Eventually the free atoms find each other and "fall" into deeper, stronger bonds of two H2O and a CO2. That's important: deeper, stronger bonds. Still the same number of atoms! Just rearranged. There are actually charts that show the energy levels, and for quantum reasons beyond my understanding and that aren't important at this level, there is a "well" of distances between atoms where the bonds are most stable. So remember when they fell into the new bonds? Well before they fell they had potential energy, that, after falling into each other, is now kinetic energy of those molecules vibrating. Eventually the new bonded molecules run into other molecules and transfer their energy to them, and the molecules that we just created settle down into the even deeper and stronger (more stable) energy states. The scales have to balance.

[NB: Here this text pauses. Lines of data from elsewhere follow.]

(* ===== verification/SfsFs.v ===== *)
(** * SFS file systems: mount, sync and unmount (kern/fs/sfs/sfs_fs.c) *)

From S2P Require Import Prelude Array Bitmap CopyInOut Uio Lhd SfsDisk SfsFile SfsVnode.

Definition set_super (b : sfs_super) (s : sfs_fs) : sfs_fs :=
  SfsFs b (sfs_superdirty s) (sfs_device s) (sfs_vnodes s) (sfs_freemap s) (sfs_freemapdirty s)
        (sfs_heap s).

Definition set_superdirty (d : bool) (s : sfs_fs) : sfs_fs :=
  SfsFs (sfs_sb s) d (sfs_device s) (sfs_vnodes s) (sfs_freemap s) (sfs_freemapdirty s)
        (sfs_heap s).

Definition SFS_FS_BITMAPSIZE (s : sfs_fs) : Z := SFS_BITMAPSIZE (sp_nblocks (sfs_sb s)).

Definition SFS_FS_BITBLOCKS (s : sfs_fs) : Z := SFS_BITBLOCKS (sp_nblocks (sfs_sb s)).

(** One sector of the free-block map; [ptr] points into the map's own bytes. *)
Definition sfs_mapio_sector (rw : uio_rw_t) (j : Z) : K sfs_fs Z :=
  bitdata ← on_map bitmap_getdata;
  ptr ← kof (lslice bitdata (j * SFS_BLOCKSIZE) SFS_BLOCKSIZE);
  if bool_decide (rw = UIO_READ) then
    '(result, data) ← on_dev (sfs_rblock ptr (u32 (SFS_MAP_LOCATION + j)));
    bits ← kof (lsplice bitdata (j * SFS_BLOCKSIZE) data);
    s ← kget;
    kput (set_freemap (Bitmap (nbits (sfs_freemap s)) bits) s);;
    mret result
  else on_dev (sfs_wblock ptr (u32 (SFS_MAP_LOCATION + j))).

Definition sfs_mapio (rw : uio_rw_t) : K sfs_fs Z :=
  s ← kget;
  let mapsize := SFS_FS_BITBLOCKS s in
  r ← kfind (Z.to_nat mapsize) 0 (λ j _,
        result ← sfs_mapio_sector rw j;
        mret (if negb (result =? 0) then inr result else inl tt)) tt;
  mret (match r with inr result => result | inl _ => 0 end).

(** The loop over the table of loaded vnodes; errors are ignored. *)
Definition sfs_sync_vnodes : K sfs_fs unit :=
  num ← on_vnodes array_getnum;
  kfold (Z.to_nat num) 0 (λ i _,
    p ← on_vnodes (array_getguy i);
    _ ← VOP_FSYNC p;
    mret tt) tt.

Definition sfs_sync : K sfs_fs Z :=
  sfs_sync_vnodes;;
  s ← kget;
  result ← (if sfs_freemapdirty s then
              result ← sfs_mapio UIO_WRITE;
              if negb (result =? 0) then mret result else
              s ← kget;
              kput (set_freemapdirty false s);;
              mret 0
            else mret 0);
  if negb (result =? 0) then mret result else
  s ← kget;
  if sfs_superdirty s then
    result ← on_dev (sfs_wblock (enc_super (sfs_sb s)) SFS_SB_LOCATION);
    if negb (result =? 0) then mret result else
    s ← kget;
    kput (set_superdirty false s);;
    mret 0
  else mret 0.

(** The name is a C string in [sp_volname]. *)
Definition sfs_getvolname : K sfs_fs (list Z) :=
  s ← kget; mret (cstr (sp_volname (sfs_sb s))).

(** On success the table, the map and the file system itself are freed; the
    state after that is no longer meaningful. *)
Definition sfs_unmount : K sfs_fs Z :=
  num ← on_vnodes array_getnum;
  if 0 <? num then mret EBUSY else
  s ← kget;
  kassert (negb (sfs_superdirty s));;
  kassert (negb (sfs_freemapdirty s));;
  mret 0.

(** [sfs_domount] fills in the [struct sfs_fs] it has allocated: the state is
    that structure, with [sfs_device] the device to mount and indeterminate
    other fields.  Unless the result is 0 the structure is freed again.  The
    two assertions on the sizes of the on-disk structures are the length of
    the block each is read from. *)
Definition sfs_domount (d_blocksize : Z) : K sfs_fs Z :=
  kassert (SFS_BLOCKSIZE mod SFS_DIRSIZE =? 0);;
  if negb (d_blocksize =? SFS_BLOCKSIZE) then mret ENXIO else
  ok ← kmalloc_ok;
  if negb ok then mret ENOMEM else
  a ← array_create;
  match a with
  | None => mret ENOMEM
  | Some a =>
      s ← kget;
      kput (set_vnodes a (set_heap ∅ s));;
      '(result, data) ← on_dev (sfs_rblock zero_block SFS_SB_LOCATION);
      if negb (result =? 0) then mret result else
      let sb := dec_super data in
      if negb (sp_magic sb =? SFS_MAGIC) then mret EINVAL else
      volname ← kof (lset (sp_volname sb) (SFS_VOLNAME_SIZE - 1) 0);
      s ← kget;
      kput (set_super (SfsSuper (sp_magic sb) (sp_nblocks sb) volname (sp_reserved sb)) s);;
      s ← kget;
      fm ← bitmap_create (SFS_FS_BITMAPSIZE s);
      match fm with
      | None => mret ENOMEM
      | Some fm =>
          kput (set_freemap fm s);;
          result ← sfs_mapio UIO_READ;
          if negb (result =? 0) then mret result else
          s ← kget;
          kput (set_superdirty false (set_freemapdirty false s));;
          mret 0
      end
  end.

Energy is never created or destroyed ... only changed.

Long story short: The energy given off by the atoms falling into each other to form the new H20 and CO2 molecules is greater than that needed to break apart CH4 and O2. That's why the reaction is exothermic, i.e. giving off heat. Eventually, this happens to enough molecules that they start bouncing around and vibrating faster and faster, that enough energy makes it to another set of CH4 and O2 molecules, and it happens again, and again, eventually consuming all the fuel.

Whew ... so did I get it right?

Kerry Thomas
  • 121
  • 3

1 Answers1

-1

The whole story is pretty good, but there's one major thing I'd correct.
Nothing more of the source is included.